The spacing of your trusses depends on the anticipated load on the roof and the construction of the truss. Up here in snow country, the only difference between a truss for 4' spacing and one for 8' spacing is the species of wood in the bottom chord and the size of the gussets or truss plates holding the thing together. If you get a truss designed for 8' spacing by someone in your area, it should work just fine.
There is a cost difference in the trusses and every time I've designed a building, things worked out pretty close to the same price whether I used the 8' trusses at a higher cost each or the 4' ones but more of them. Personally, I prefer the 4' spacing and laying the purlins flat just for the ease of moving around on the roof while putting it together and because guys without a lot of experience find it easier to get the nail in a 3 1/2" width than a 1 1/2" width when putting the roof sheathing or metal on.
Our local code calls for double 2 x 12 top plates made of yellow pine which is stonger than spruce, pine, fir or "whitewood" as it's called in the big box stores. They should be attached to the posts with 1/2" carriage bolts, and don't have a splice on both sides of the same post. Use 4 through bolts per post. Down there in Alabama where you don't need to design for a possible 18 or 24 inches of wet snow, you can probably get along just fine with a single 2 x 12 top plate -- check your local building codes to be sure.
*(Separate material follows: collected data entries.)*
Theorem fstring_avoids n ps :
  n <> EmptyString ->
  safeb n true (merge ps) = true ->
  Forall (fun x => contains n x = false) (fields ps) ->
  contains n (fstring ps) = false.
Proof.
  intros Hn Hs Hf. apply contains_false_iff.
  rewrite <- fstring_merge.
  change (~ Occ n (EmptyString ++ fstring (merge ps))).
  apply (safeb_sound n _ _ true); auto.
  - split.
    + intros [l [r H]]. destruct l; [|discriminate]. destruct n; [congruence|discriminate].
    + intros [m [Hm [[l Hl] _]]]. destruct l; [|discriminate]. simpl in Hl. congruence.
  - rewrite fields_merge. exact Hf.
Qed.

(** ** Finding a text in an f-string *)

Lemma contains_intro n l r : contains n (l ++ n ++ r) = true.
Proof. apply contains_iff. exists l, r. reflexivity. Qed.

Lemma contains_refl n : contains n n = true.
Proof.
  apply contains_iff. exists EmptyString, EmptyString.
  simpl. rewrite append_nil_r. reflexivity.
Qed.

Lemma contains_app_r n a b : contains n b = true -> contains n (a ++ b) = true.
Proof.
  rewrite !contains_iff. intros [l [r ->]].
  exists (a ++ l), r. rewrite append_assoc. reflexivity.
Qed.

Lemma contains_app_l n a b : contains n a = true -> contains n (a ++ b) = true.
Proof.
  rewrite !contains_iff. intros [l [r ->]].
  exists l, (r ++ b). rewrite !append_assoc. reflexivity.
Qed.

Lemma contains_trans a b c :
  contains a b = true -> contains b c = true -> contains a c = true.
Proof.
  rewrite !contains_iff. intros [l [r ->]] [l' [r' ->]].
  exists (l' ++ l), (r ++ r'). rewrite !append_assoc. reflexivity.
Qed.

Lemma contains_fstring_skip n p ps :
  contains n (fstring ps) = true -> contains n (fstring (p :: ps)) = true.
Proof. apply contains_app_r. Qed.

Lemma contains_fstring_here n p ps :
  contains n (part_text p) = true -> contains n (fstring (p :: ps)) = true.
Proof. apply contains_app_l. Qed.

Lemma ends_with_iff p : forall s, ends_with p s = true <-> exists l, s = l ++ p.
Proof.
  induction s as [|c s IH]; simpl.
  - rewrite orb_false_r, String.eqb_eq. split.
    + intros ->. exists EmptyString. reflexivity.
    + intros [l H]. destruct l; [exact (eq_sym H) | discriminate].
  - rewrite orb_true_iff, String.eqb_eq, IH. split.
    + intros [-> | [l ->]]; [exists EmptyString | exists (String c l)]; reflexivity.
    + intros [l H]. destruct l as [|x l]; simpl in H.
      * left. congruence.
      * right. injection H as -> ->. eauto.
Qed.

(** A text made of the end of one literal, a whole field and the beginning
    of the next literal occurs in the f-string. *)
Lemma contains_fstring_span a x b A B ps :
  ends_with a A = true -> starts_with b B = true ->
  contains (a ++ x ++ b) (fstring (Const A :: Field x :: Const B :: ps)) = true.
Proof.
  rewrite ends_with_iff, starts_with_iff. intros [l ->] [r ->]. simpl.
  apply contains_iff. exists l, (r ++ fstring ps).
  rewrite !append_assoc. reflexivity.
Qed.

(** ** Texts that lack a character *)

Lemma has_char_app c a b : has_char c (a ++ b) = has_char c a || has_char c b.
Proof.
  induction a as [|x a IH]; simpl; [reflexivity|].
  rewrite IH. apply orb_assoc.
Qed.

Lemma has_char_contains c n s :
  has_char c s = false -> contains (String c n) s = false.
Proof.
  induction s as [|b s IH]; intros H.
  - reflexivity.
  - simpl in H. apply orb_false_iff in H. destruct H as [Hb Hs].
    change (contains (String c n) (String b s))
      with (starts_with (String c n) (String b s) || contains (String c n) s).
    rewrite (IH Hs), orb_false_r. simpl. rewrite Hb. reflexivity.
Qed.

Lemma digit_or_minus_false c a :
  digit_or_minus c = false -> has_char a "0123456789-" = true ->
  Ascii.eqb c a = false.
Proof.
  intros H Ha. destruct (Ascii.eqb c a) eqn:E; [|reflexivity].
  apply Ascii.eqb_eq in E. subst a. unfold digit_or_minus in H. congruence.
Qed.

Ltac not_numeric H :=
  repeat rewrite (digit_or_minus_false _ _ H) by reflexivity.

Lemma has_char_uint c d :
  digit_or_minus c = false -> has_char c (NilEmpty.string_of_uint d) = false.
Proof.
  intros H. induction d; simpl; rewrite ?IHd; not_numeric H; reflexivity.
Qed.

Lemma has_char_str_int c (z : Z) :
  digit_or_minus c = false -> has_char c (str z) = false.
Proof.
  intros H. unfold str, Str_int, NilZero.string_of_int.
  assert (forall d, has_char c (NilZero.string_of_uint d) = false) as Hu.
  { intros d. pose proof (has_char_uint c d H) as Hd.
    destruct d; try exact Hd. simpl. not_numeric H. reflexivity. }
  destruct (Z.to_int z) as [d|d]; [apply Hu|].
  simpl. rewrite Hu. not_numeric H. reflexivity.
Qed.

Lemma has_char_zfill c w s :
  digit_or_minus c = false -> has_char c s = false -> has_char c (zfill w s) = false.
Proof.
  intros H Hs. unfold zfill. rewrite has_char_app, Hs, orb_false_r.
  induction (w - String.length s)%nat as [|k IH]; simpl; [reflexivity|].
  rewrite IH. not_numeric H. reflexivity.
Qed.

Lemma has_char_str_date c (d : date) :
  digit_or_minus c = false -> has_char c (str d) = false.
Proof.
  intros H. unfold str at 1, Str_date.
  rewrite !has_char_app, !has_char_zfill by auto using has_char_str_int.
  simpl. not_numeric H. reflexivity.
Qed.

Lemma has_char_month_name c m :
  forallb (fun s => negb (has_char c s)) month_names = true ->
  has_char c (month_name m) = false.
Proof.
  intros H. unfold month_name.
  rewrite forallb_forall in H.
  destruct (nth_in_or_default (Z.to_nat (m - 1)) month_names EmptyString) as [Hin | ->].
  - apply negb_true_iff, H, Hin.
  - reflexivity.
Qed.

Lemma has_char_strftime c dt :
  digit_or_minus c = false ->
  has_char c ", " = false ->
  forallb (fun s => negb (has_char c s)) month_names = true ->
  has_char c (strftime_B_d_Y dt) = false.
Proof.
  intros H Hp Hm. unfold strftime_B_d_Y.
  rewrite !has_char_app, has_char_month_name, has_char_zfill, has_char_str_int
    by auto using has_char_str_int.
  simpl in Hp |- *. apply orb_false_iff in Hp. destruct Hp as [Hc Hs].
  rewrite Hc, Hs. reflexivity.
Qed.

(** ** Tactics for templates *)

(** Find a replacement field equal to the text looked for. *)
Ltac find_field :=
  lazymatch goal with
  | |- contains ?x (fstring (Field ?x :: _)) = true =>
      apply contains_fstring_here; apply contains_refl
  | |- contains _ (fstring (_ :: _)) = true =>
      apply contains_fstring_skip; find_field
  end.

(** Find a field together with the end of the literal before it and the
    beginning of the literal after it. *)
Ltac find_span :=
  lazymatch goal with
  | |- contains (_ ++ ?x ++ _) (fstring (Const _ :: Field ?x :: Const _ :: _)) = true =>
      first [ apply contains_fstring_span; vm_compute; reflexivity
            | apply contains_fstring_skip; find_span ]
  | |- contains _ (fstring (_ :: _)) = true =>
      apply contains_fstring_skip; find_span
  end.

(** ** Source curation *)

(** C6. For every query, every sources text and every integer
    [max_results], the text returned by [curate_sources] holds the
    selection instruction whose cap is the decimal rendering of
    [max_results], delimited on both sides: up to N, followed by a comma. *)
Theorem curate_sources_states_max_results (query sources : string) (max_results : Z) :
  contains
    ("Include as many relevant sources as possible, up to "
       ++ str max_results ++ ", focusing on broad coverage and diversity.")
    (PromptFamily.curate_sources query sources max_results) = true.
Proof.
  unfold PromptFamily.curate_sources. find_span.
Qed.

Example curate_sources_five :
  contains "up to 5, focusing"
    (PromptFamily.curate_sources "q" "[s1, s2, s3, s4, s5, s6, s7]" 5) = true.
Proof. vm_compute. reflexivity. Qed.

(** ** Tool selection *)

Section ToolSelection.

Variable Dict : Type.
Variable json_dumps_indent2 : list Dict -> string.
If you're like here, the code doesn't need to be followed for an agricultural building and you won't need a permit or have to get it inspected. Still, it gives you a guide as to what kind of strength you should design into your building for your area, so check up on it.
There are two methods in use here for the side purlins -- 2x4 on 24" centers or 2x6 on 36" centers. We also call for at least 18" of treated tongue and groove skirting at the bottom, 18" diameter pads set 36" deep under each post, "Y" bracing from truss to post on anything 12' tall or over, angled 2x4's connecting the top of the the end truss internally back into the structure at least 12 feet, preferably among the "V" members but sometimes also along the bottom chord, and some kind of center bracing connecting the bottoms of all the trusses such as a 2x4 stringer running the length of the building.
I live in a county with a pretty strict building code. Someone living just a mile from me but over the county line would have a lot more latitude about how to do things, but I'd prefer to have a building made to our code in case of a serious storm, either summer or winter.